В условиях открытого общества государство должно не создавать новую обязательную для всех идеологию, а всемерно опираться на науку при выборе своей политики, оказывать поддержку отечественным ученым-историкам, национальным научным центрам, повышать роль исторического образования в учебных заведениях. И чем больше существующие идеологические системы будут опираться на научные знания, тем в большей степени они будут застрахованы от социального эгоизма, утопизма, экстремизма и разного рода внешних воздействий, а значит, получат больше шансов усилить свое влияние в обществе и предложить ему и конкретным социальным группам, интересы которых они представляют, позитивную программу действий.
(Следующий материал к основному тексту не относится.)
(* ===== verification/VmCopy.v ===== *)
(** * The memory of a new process (kernel/vm.c)

    What [setupkvm] and [copyuvm] build: the kernel's part of a page table, and for
    [fork] a copy of every page of the parent, in pages that were free.  A directory that
    is being built is followed by what it was built from ([built]): its pages come off
    the free list and nothing else is written. *)

From stdpp Require Import functions.
From S2P Require Import Prelude KString Kalloc Vm.

Module VmCopy.
Import Kalloc Vm.

Section Copy.
Context `{DataSegment}.

(** ** A directory under construction

    [d] was built from the free pages [l0] of [s0]; [l] is left of them, and [ms] are
    the pages taken for data. *)
Record built (s0 : kmem) (l0 : list Z) (s : kmem) (l : list Z) (d : Z) (ms : list Z) : Prop := {
  b_wf : wf s l d;
  b_used : exists used, l0 = used ++ l /\ forall p, p ∈ used -> p = d \/ is_table s d p \/ p ∈ ms;
  b_dir : d ∈ l0;
  b_tab i t : 0 <= i < 1024 -> table (mm s) d i = Some t -> t ∈ l0;
  b_ms m : m ∈ ms -> m ∈ l0 /\ data_page s l d m;
  b_frame b : (forall p, p ∈ l0 -> ~ in_page p b) -> mm s b = mm s0 b }.

Lemma built_sub s0 l0 s l d ms p : built s0 l0 s l d ms -> p ∈ l -> p ∈ l0.
Proof. intros B Hp. destruct (b_used _ _ _ _ _ _ B) as (u & -> & _). set_solver. Qed.

Lemma built_grows s0 l0 s l d ms s1 l1 : built s0 l0 s l d ms -> wf s1 l1 d -> grows s l s1 l1 d ->
  built s0 l0 s1 l1 d ms /\ forall m b, m ∈ ms -> in_page m b -> mm s1 b = mm s b.
Proof.
  intros B W G. pose proof (grows_used _ _ _ _ _ G) as (u & -> & Hu). split.
  - assert (T : forall i t, 0 <= i < 1024 -> table (mm s1) d i = Some t -> t ∈ l0).
    { intros i t Hi Ht. destruct (grows_new _ _ _ _ _ G i t Hi Ht) as [Ht'|Ht']; [by eapply B|by eapply built_sub]. }
    constructor; [done| |apply B|exact T| |].
    + destruct (b_used _ _ _ _ _ _ B) as (v & -> & Hv). exists (v ++ u). rewrite app_assoc. split; [done|].
      intros p [Hp|Hp]%elem_of_app.
      * destruct (Hv p Hp) as [?|[(i & Hi & Ht)|?]]; [by left| |by right; right]. right. left. exists i. split; [done|]. by apply G.
      * right. left. by apply Hu.
    + intros m Hm. destruct (b_ms _ _ _ _ _ _ B m Hm) as [? Dm]. split; [done|]. by apply (data_grows s (u ++ l1) s1 l1 d m).
    + intros b Hb. rewrite (grows_frame _ _ _ _ _ G).
      * by apply B.
      * apply Hb, B.
      * intros i t Hi Ht. apply Hb. by eapply T.
  - intros m b Hm Hb. destruct (b_ms _ _ _ _ _ _ B m Hm) as [_ Dm]. by apply (data_grows s (u ++ l1) s1 l1 d m).
Qed.

(** A free page becomes a page of data. *)
Lemma built_take s0 l0 s m l d ms : built s0 l0 s (m :: l) d ms -> let s1 := set_freelist (load32 (mm s) m) s in
  kalloc s = Done m s1 /\ (m =? 0) = false /\ built s0 l0 s1 l d (ms ++ [m]) /\ m ∉ ms.
Proof.
  intros B s1. destruct (take_data s m l d (b_wf _ _ _ _ _ _ B)) as (E & Hz & W & Dm & Dq). fold s1 in E, W, Dm, Dq.
  assert (Hm : m ∈ l0) by (eapply built_sub; [exact B|set_solver]).
  split; [done|]. split; [done|]. split.
  - constructor; [done| |apply B|apply B| |apply B].
    + destruct (b_used _ _ _ _ _ _ B) as (u & -> & Hu). exists (u ++ [m]). rewrite <- app_assoc. split; [done|].
      intros p [Hp|Hp]%elem_of_app; [|right; right; set_solver]. destruct (Hu p Hp) as [?|[?|?]]; [by left|by right; left|].
      right. right. set_solver.
    + intros q [Hq|Hq]%elem_of_app.
      * destruct (b_ms _ _ _ _ _ _ B q Hq) as [? D]. split; [done|]. by apply Dq.
      * apply list_elem_of_singleton in Hq as ->. done.
  - intros Hin. destruct (b_ms _ _ _ _ _ _ B m Hin) as [_ D]. by destruct (Dq m D).
Qed.

(** A write into one of the pages of data. *)
Lemma built_write s0 l0 s l d ms m m' : built s0 l0 s l d ms -> m ∈ ms -> (forall b, ~ in_page m b -> m' b = mm s b) ->
  built s0 l0 (set_mm m' s) l d ms /\ forall va, pte m' d va = pte (mm s) d va.
Proof.
  intros B Hm F. destruct (b_ms _ _ _ _ _ _ B m Hm) as [Hl Dm].
  destruct (write_data s l d m m' (b_wf _ _ _ _ _ _ B) Dm F) as (W & T & P & Q). split; [|done]. constructor.
  - done.
  - destruct (b_used _ _ _ _ _ _ B) as (u & E & Hu). exists u. split; [done|]. intros p Hp.
    destruct (Hu p Hp) as [?|[(i & Hi & Ht)|?]]; [by left| |by right; right]. right. left. exists i. split; [done|]. cbn. by rewrite T.
  - apply B.
  - intros i t Hi. cbn. rewrite T by done. by apply B.
  - intros q Hq. destruct (b_ms _ _ _ _ _ _ B q Hq) as [? D]. split; [done|]. by apply Q.
  - intros b Hb. cbn. rewrite F by (by apply Hb). by apply B.
Qed.

Lemma omap_le {A C} (f : A -> option C) l : (length (omap f l) <= length l)%nat.
Proof. induction l as [|x l IH]; cbn; [lia|]. destruct (f x); cbn; lia. Qed.

(** At most 1025 pages are not data: the directory and its tables. *)
Lemma built_room s0 l0 s l d ms : free s0 l0 -> built s0 l0 s l d ms -> (1025 + length ms < length l0)%nat -> l <> [].
Proof.
  intros F B Hl ->. destruct (b_used _ _ _ _ _ _ B) as (u & E & Hu). rewrite app_nil_r in E. subst u.
  set (ts := omap (fun i => table (mm s) d i) (seqZ 0 1024)).
  assert (S : l0 ⊆+ d :: ts ++ ms).
  { apply NoDup_submseteq; [apply F|]. intros p Hp. destruct (Hu p Hp) as [->|[(i & Hi & Ht)|Hm]].
    - left.
    - right. apply elem_of_app. left. apply list_elem_of_omap. exists i. split; [|done]. apply elem_of_seqZ. lia.
    - right. apply elem_of_app. by right. }
  apply submseteq_length in S. cbn in S. rewrite length_app in S.
  assert (L : (length ts <= 1024)%nat).
  { unfold ts. etransitivity; [apply omap_le|]. by rewrite length_seqZ. }
  lia.
Qed.

(** Mapping whole pages, with room for the page tables. *)
Lemma built_map s0 l0 s l d ms va size pa perm : free s0 l0 -> built s0 l0 s l d ms -> (1025 + length ms < length l0)%nat ->
  0 <= va -> va mod PGSIZE = 0 -> 0 < size -> size mod PGSIZE = 0 -> va + size <= 2 ^ 32 ->
  0 <= pa -> pa mod PGSIZE = 0 -> pa + size <= 2 ^ 32 -> 0 <= perm < PGSIZE ->
  (forall v, va <= v < va + size -> pte (mm s) d v = None) ->
  exists s1 l1, mappages d va size pa perm s = Done 0 s1 /\ built s0 l0 s1 l1 d ms /\
    (forall m b, m ∈ ms -> in_page m b -> mm s1 b = mm s b) /\
    forall v, 0 <= v < 2 ^ 32 -> pte (mm s1) d v = mapped va pa (present perm) (Z.to_nat (size / PGSIZE)) (pte (mm s) d) v.
Proof.
  intros F B Hl Hv Hva Hs Hsa H32 Hp Hpa Hp32 Hperm Hnone.
  destruct (aligned_mult _ Hva) as [q Eq], (aligned_mult _ Hsa) as [r Er], (aligned_mult _ Hpa) as [t Et].
  assert (Hr : 0 < r) by (unfold PGSIZE in *; lia). set (n := Z.to_nat (r - 1)).
  assert (El : PGROUNDDOWN (va + size - 1) = va + PGSIZE * Z.of_nat n).
  { rewrite PGROUNDDOWN_eq by lia. rewrite Eq, Er. unfold n, PGSIZE in *. rewrite Z2Nat.id by lia. Z.div_mod_to_equations. lia. }
  assert (Ea : PGROUNDDOWN va = va) by (rewrite PGROUNDDOWN_eq by lia; lia).
  assert (En : Z.to_nat (u32 (va + PGSIZE * Z.of_nat n - va) / PGSIZE + 1) = S n).
  { replace (va + PGSIZE * Z.of_nat n - va) with (Z.of_nat n * PGSIZE) by lia. unfold n, PGSIZE in *.
    rewrite u32_small by lia. rewrite Z.div_mul by lia. lia. }
  unfold mappages. rewrite Ea, El, En. replace (Z.to_nat (size / PGSIZE)) with (S n)
    by (rewrite Er, Z.mul_comm, Z.div_mul by done; unfold n; lia).
  destruct (mappages_loop_spec n s l d va (va + PGSIZE * Z.of_nat n) pa perm) as (rr & s1 & l1 & k & E & W & G & _ & R & P);
    try done; try (apply B); try (unfold n, PGSIZE in *; lia).
  { intros v Hv'. apply Hnone. unfold n, PGSIZE in *. lia. }
  destruct (built_grows _ _ _ _ _ _ _ _ B W G) as [B1 K]. destruct R as [[-> ->]|(_ & _ & ->)].
  - exists s1, l1. done.
  - by destruct (built_room _ _ _ _ _ _ F B1 Hl).
Qed.

(** ** The kernel's part *)

Definition page_of (va : Z) : Z := va - va mod PGSIZE.

(** The four rows of [kmap]. *)
Definition kernel_pte (va : Z) : option Z :=
  if va <? KERNBASE then None
  else if va <? KERNLINK then Some (page_of (va - KERNBASE) + present PTE_W)
  else if va <? kdata then Some (page_of (va - KERNBASE) + present 0)
  else if va <? KERNBASE + PHYSTOP then Some (page_of (va - KERNBASE) + present PTE_W)
  else if va <? DEVSPACE then None
  else Some (page_of va + present PTE_W).

Lemma zero_dir m d i : d mod PGSIZE = 0 -> 0 <= i < 1024 -> table (KString.memset d 0 (Z.to_nat PGSIZE) m) d i = None.
Proof. intros Hd Hi. unfold table. rewrite load_memset by done. by rewrite decide_True. Qed.

(** The new directory, empty. *)
Lemma built_new s d l : free s (d :: l) -> let s1 := set_freelist (load32 (mm s) d) s in
  let s2 := set_mm (KString.memset d 0 (Z.to_nat PGSIZE) (mm s1)) s1 in
  kalloc s = Done d s1 /\ (d =? 0) = false /\ built s (d :: l) s2 l d [] /\ forall va, pte (mm s2) d va = None.
Proof.
  intros F s1 s2. destruct (kalloc_spec _ _ F) as [E F1]. pose proof (free_pages _ _ F) as Hp. apply Forall_cons in Hp as [Hd Hp].
  pose proof (free_nodup _ _ F) as Hn. apply NoDup_cons in Hn as [Hn _]. pose proof (is_page_pos _ Hd) as [Hpos _].
  assert (T : forall i, 0 <= i < 1024 -> table (mm s2) d i = None) by (intros i Hi; apply zero_dir; [apply Hd|done]).
  split; [done|]. split; [lia|]. split.
  - constructor.
    + constructor; [|done|done|intros i t Hi; by rewrite T|intros i j t Hi; by rewrite T].
      apply free_frame; [done|]. intros v b Hv Hb. apply memset_page_other. rewrite Forall_forall in Hp.
      eapply (pages_apart v); [by apply Hp|apply Hd| |done]. by intros ->.
    + exists [d]. split; [done|]. intros p ->%list_elem_of_singleton. by left.
    + left.
    + intros i t Hi. by rewrite T.
    + intros m Hm. by apply not_elem_of_nil in Hm.
    + intros b Hb. apply memset_page_other, Hb. left.
  - intros va. unfold pte. by rewrite T by apply PDX_range.
Qed.

(** A row of [kmap] that fits into the address space, and the mapping with some rows. *)
Definition row_size (k : kmap_entry) : Z := u32 (phys_end k - phys_start k).
Definition row_ok (k : kmap_entry) : Prop :=
  0 <= virt k /\ virt k mod PGSIZE = 0 /\ 0 < row_size k /\ row_size k mod PGSIZE = 0 /\ virt k + row_size k <= 2 ^ 32 /\
  0 <= phys_start k /\ phys_start k mod PGSIZE = 0 /\ phys_start k + row_size k <= 2 ^ 32 /\ 0 <= kperm k < PGSIZE.
Definition with_row (k : kmap_entry) (old : Z -> option Z) : Z -> option Z :=
  mapped (virt k) (phys_start k) (present (kperm k)) (Z.to_nat (row_size k / PGSIZE)) old.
Идейно-политический момент всегда оказывал (и оказывает) заметное воздействие на историографию от античности до дня сегодняшнего. Изменяется только интенсивность этого воздействия на внутренний мир науки и сфера его охвата, которые находятся в прямой зависимости от политического режима и социальной обстановки в той или иной стране. Но есть периоды в истории разных стран, когда мощность идеологического пресса оставляет только самую узкую нишу для беспристрастного летописца. Так, в XX в. идейно-политическая составляющая вышла на первый план в советской историографии.
Официальная идеология тоталитарных режимов неизменно «прибирала к рукам» национальную историографию и историческое образование, как на Востоке, так и на Западе. Ярчайший пример – распространение расистских исторических концепций в гитлеровской Германии, где расизм получил статус официальной идеологии. Чего стоят только названия выходивших в то время исторических монографий и обобщающих трудов: «Немецкая история как судьба расы», «История как борьба рас», «Основы расовой и территориальной истории немецкого народа», «Всемирная история на расовой основе» и т.п. Появление работ, не соответствовавших официальной идеологии, стало невозможным. В 1935 г. был создан Имперский институт истории новой Германии. Многие известные немецкие историки были отстранены от преподавания по расовым и политическим соображениям или эмигрировали. В конце 1943 г. в связи с переходом к «тотальной войне» закрылось большинство исторических журналов и научных учреждений.